Abstract
Background:
Methanol and DMSO are commonly used as carrier solvents for lipophilic chemicals in in-vitro experiments. However, very little information is available regarding the effects of these solvents on the expression of pro and anti-apoptotic genes and proteins.
Materials and Methods:
In this study, we examined the cytotoxic effects of methanol and dimethylsulfoxide at 0.5% (final concentrations recommended for in-vitro toxicity assays) on human breast cancer MCF-7 cells. We also investigated the effects of these solvents on the mRNA and immunocytochemical expression of apoptotic proteins BAX and BCL-2.
Results:
The results of neutral red cell viability assay showed that methanol and DMSO concentrations of 0.5% exhibited no cytotoxic effects on MCF-7 cells following a 24 hour exposure. Gene expression and Immunofluorescence results showed that methanol but not DMSO reduced the expression of the BAX pro-apoptotic protein, while both solvents did not alter the expression of the BCL-2 oncoprotein.
Conclusion:
Our results suggest that while methanol concentrations at 0.5% may be appropriate for in vitro toxicity studies in human breast cancer MCF-7 cells, it could alter the results of gene and protein expression experiments.

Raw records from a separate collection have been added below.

(* ===== verification/OutboxRouting.v ===== *)
(** * The event store with an outbox

    [EventStoreWithOutbox] of [src/outbox.go]: the routes, the messages an
    event becomes, and the wrapper's own append and save, which write the
    events and schedule their messages, in one step when the adapter can.  The
    outbox is any [OutboxStoreOps] and the adapter's [OutboxAppender] is
    optional.  Logging is left out. *)

From S2P Require Import Prelude.
From S2P Require Import Types.
From S2P Require Import Common.
From S2P Require Import Crypto.
From S2P Require Import Subject.
From S2P Require Import FieldEncryption.
From S2P Require Import EventLog.
From S2P Require Import Aggregate.
From S2P Require Import EventStore.
From S2P Require Import OutboxStore.
From S2P Require Import OutboxInterface.

(** ** Routes *)

(** The callbacks get a nil event, so they are functions of the stored event;
    [None] is a nil callback. *)
Record OutboxRoute := mkOutboxRoute {
  rt_EventTypes : list string;
  rt_Destination : string;
  rt_Transform : option (StoredEvent → res Bytes);
  rt_Filter : option (StoredEvent → bool);
}.

Definition matchesEvent (r : OutboxRoute) (eventType : string) : bool :=
  if bool_decide (length (rt_EventTypes r) = 0%nat) then true
  else existsb (λ et, bool_decide (et = eventType)) (rt_EventTypes r).

(** ** Configuration *)

Record EventStoreWithOutbox := mkEventStoreWithOutbox { eo_routes : list OutboxRoute; eo_maxAttempts : Z }.

Definition OutboxOption : Type := EventStoreWithOutbox → EventStoreWithOutbox.

Definition WithOutboxMaxAttempts (n : Z) : OutboxOption := λ es,
  if 0 <? n then mkEventStoreWithOutbox (eo_routes es) n else es.

Definition NewEventStoreWithOutbox (routes : list OutboxRoute) (opts : list OutboxOption) : EventStoreWithOutbox :=
  foldl (λ es opt, opt es) (mkEventStoreWithOutbox routes 5) opts.

(** ** Messages *)

(** [None] is nil: the route does not take the event.  [Transform] runs before
    [Filter], and its error drops the message. *)
Definition buildMessageForRoute (es : EventStoreWithOutbox) (route : OutboxRoute) (streamID eventType : string)
    (data : Bytes) (partial : StoredEvent) (now : Time) : option OutboxMessage :=
  if negb (matchesEvent route eventType) then None
  else
    match (match rt_Transform route with Some transform => transform partial | None => Ok data end) with
    | Err _ => None
    | Ok payload =>
        if match rt_Filter route with Some filter => negb (filter partial) | None => false end then None
        else
          Some (mkOutboxMessage "" streamID eventType (rt_Destination route) payload
            (Some {[ "stream-id" := streamID; "event-type" := eventType;
                     "correlation-id" := md_CorrelationID (se_Metadata partial);
                     "causation-id" := md_CausationID (se_Metadata partial) ]})
            OutboxPending 0 (eo_maxAttempts es) "" now None None now)
    end.

(** The two loops build the messages of one event, route after route. *)
Definition buildMessages (es : EventStoreWithOutbox) (now : Time) (finish : OutboxMessage → OutboxMessage)
    (streamID eventType : string) (data : Bytes) (partial : StoredEvent) (messages : list OutboxMessage)
    : list OutboxMessage :=
  foldl (λ messages route,
    match buildMessageForRoute es route streamID eventType data partial now with
    | Some msg => messages ++ [finish msg]
    | None => messages
    end) messages (eo_routes es).

Definition buildOutboxMessages (es : EventStoreWithOutbox) (now : Time) (storedEvents : list StoredEvent)
    : list OutboxMessage :=
  foldl (λ messages se,
    buildMessages es now (λ msg, set_Header msg "event-id" (se_ID se)) (se_StreamID se) (se_Type se) (se_Data se)
      se messages) [] storedEvents.

(** The event the callbacks see when the version and the position are not known
    yet. *)
Definition partialEvent (streamID : string) (rec : EventRecord) : StoredEvent :=
  mkStoredEvent "" streamID (er_Type rec) (er_Data rec) (er_Metadata rec) 0 0 0.

Definition buildOutboxMessagesFromRecords (es : EventStoreWithOutbox) (now : Time) (streamID : string)
    (records : list EventRecord) : list OutboxMessage :=
  foldl (λ messages rec,
    buildMessages es now id streamID (er_Type rec) (er_Data rec) (partialEvent streamID rec) messages)
    [] records.

(** ** The adapter's transactional append *)

(** [OutboxAppender], [None] when the adapter is not one; it is given the
    wrapper's own outbox. *)
Class OutboxAppenderOps (A O : Type) :=
  oa_AppendWithOutbox :
    option (Env → Env → string → list EventRecord → Z → list OutboxMessage → op (A * O) error (list StoredEvent)).

(** The environment of a call: that of the store, that of the outbox's
    [Schedule], and the clock that stamps the messages. *)
Record OutboxEnv := mkOutboxEnv { oe_store : StoreEnv; oe_schedule : Env; oe_now : Time }.

Section Wrapper.
Context {A P V Ser X O : Type}.
Context `{AEAD} `{EventLogOps A} `{ProviderOps P} `{SerializerOps V Ser} `{SubjectIndexWriter X} `{MapOrder}.
Context `{OutboxStoreOps O} `{!OutboxAppenderOps A O}.
Implicit Types s : Store A P Ser X.
Implicit Types c : EventStore.
Implicit Types es : EventStoreWithOutbox.

(** The fallback: the events are durable before the messages are scheduled. *)
Definition appendThenSchedule c (env : OutboxEnv) (streamID : string) (records : list EventRecord)
    (subjects : gmap string unit) (expectedVersion : Z) (msgs : list OutboxMessage)
    : op (Store A P Ser X * O) error unit := λ '(s, o),
  let env0 := se_env (oe_store env) in
  match el_Append env0 streamID records expectedVersion (st_adapter s) with
  | (a, Err err) => ((set_adapter s a, o), Err err)
  | (a, Ok _) =>
      let s := writeSubjectIndex c env0 streamID subjects (set_adapter s a) in
      if 0 <? Z.of_nat (length msgs) then
        match os_Schedule (oe_schedule env) msgs o with
        | (o, Err err) => ((s, o), Err (Wrapf "mink: events appended but outbox scheduling failed: %w" err))
        | (o, Ok _) => ((s, o), Ok tt)
        end
      else ((s, o), Ok tt)
  end.

(** The records are written and the messages scheduled, atomically when the
    adapter can and there are messages; otherwise one after the other. *)
Definition writeRecords es c (env : OutboxEnv) (streamID : string) (records : list EventRecord)
    (subjects : gmap string unit) (expectedVersion : Z) : op (Store A P Ser X * O) error unit := λ '(s, o),
  let msgs := buildOutboxMessagesFromRecords es (oe_now env) streamID records in
  let env0 := se_env (oe_store env) in
  match (if 0 <? Z.of_nat (length msgs) then oa_AppendWithOutbox else None) with
  | Some appendWithOutbox =>
      match appendWithOutbox env0 (oe_schedule env) streamID records expectedVersion msgs (st_adapter s, o) with
      | ((a, o), Err err) => ((set_adapter s a, o), Err err)
      | ((a, o), Ok _) => ((writeSubjectIndex c env0 streamID subjects (set_adapter s a), o), Ok tt)
      end
  | None => appendThenSchedule c env streamID records subjects expectedVersion msgs (s, o)
  end.

(** From the events to the log, the index and the outbox; the metadata is
    always a caller's ([prepareEventData]). *)
Definition writeEventsWithOutbox es c (env : OutboxEnv) (fmt : batchFormats) (streamID : string) (events : list V)
    (metadata : Metadata) (expectedVersion : Z) : op (Store A P Ser X * O) error unit := λ '(s, o),
  match prepareRecords c (oe_store env) fmt (st_upcasters s) (st_serializer s) streamID metadata false 0 events [] ∅
          (st_provider s) with
  | (p, Err err) => ((set_provider s p, o), Err err)
  | (p, Ok (records, subjects)) => writeRecords es c env streamID records subjects expectedVersion (set_provider s p, o)
  end.

Definition Append es c (env : OutboxEnv) (streamID : string) (events : list V) (config : appendConfig)
    : op (Store A P Ser X * O) error unit := λ '(s, o),
  if bool_decide (streamID = "") then ((s, o), Err ErrEmptyStreamID)
  else if bool_decide (length events = 0%nat) then ((s, o), Err ErrNoEvents)
  else writeEventsWithOutbox es c env appendFormats streamID events (ac_metadata config) (ac_expectedVersion config)
         (s, o).

Definition SaveAggregate {G} `{Aggregate V G} es c (env : OutboxEnv)
    : op (Store A P Ser X * O * G) error unit := λ '(s, o, g),
  let events := agg_UncommittedEvents g in
  if bool_decide (length events = 0%nat) then ((s, o, g), Ok tt)
  else
    let expectedVersion := agg_Version g in
    match writeEventsWithOutbox es c env aggregateFormats (aggregateStream g) events emptyMetadata expectedVersion
            (s, o) with
    | ((s, o), Err err) => ((s, o, g), Err err)
    | ((s, o), Ok _) =>
        let g := match agg_SetVersion with
                 | Some f => f (i64 (expectedVersion + Z.of_nat (length events))) g
                 | None => g
                 end in
        ((s, o, agg_ClearUncommittedEvents g), Ok tt)
    end.
End Wrapper.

Keywords: Apoptosis, BAX, BCL-2, cytotoxicity, dimethylsulfoxide, MCF-7 cells, methanol
INTRODUCTION
Methanol and Dimethyl sulfoxide (DMSO) are part of the most commonly used solvents in in-vitro experiments because many experimental drugs are not readily water soluble.1,2,3,4,5 Methanol is a light, volatile, colorless, flammable liquid. At room temperature, it is a polar liquid, and is used as an antifreeze and solvent.6 DMSO is an organosulfur compound. It is colorless and is a polaraprotic solvent that dissolves both polar and nonpolar compounds and is miscible in a wide range of organic solvents as well as water.7 In many studies, methanol and DMSO are employed to deliver drugs to cells, and according to the NHK Neutral Red Uptake Cytotoxicity Assay Phase III (The National Toxicology Program (NTP) Interagency Center for the Evaluation of Alternative Toxicological Methods NTP-NICEATM 2003), the final DMSO or ethanol concentration for application to the cells must be 0.5% (v/v) in the vehicle controls and in all the test concentrations.8 It is thus crucial that the effects of the vehicles themselves at these concentrations on BAX and BCL2 gene and protein expression in these cells are evaluated. Hollebeck et al.,9 emphasized the importance of evaluating the effects that vehicles might have on key properties that are being investigated, as they found that even at low concentrations (0.1–0.5%), DMSO exhibited anti-inflammatory properties in the in-vitro intestinal Caco-2 cell model.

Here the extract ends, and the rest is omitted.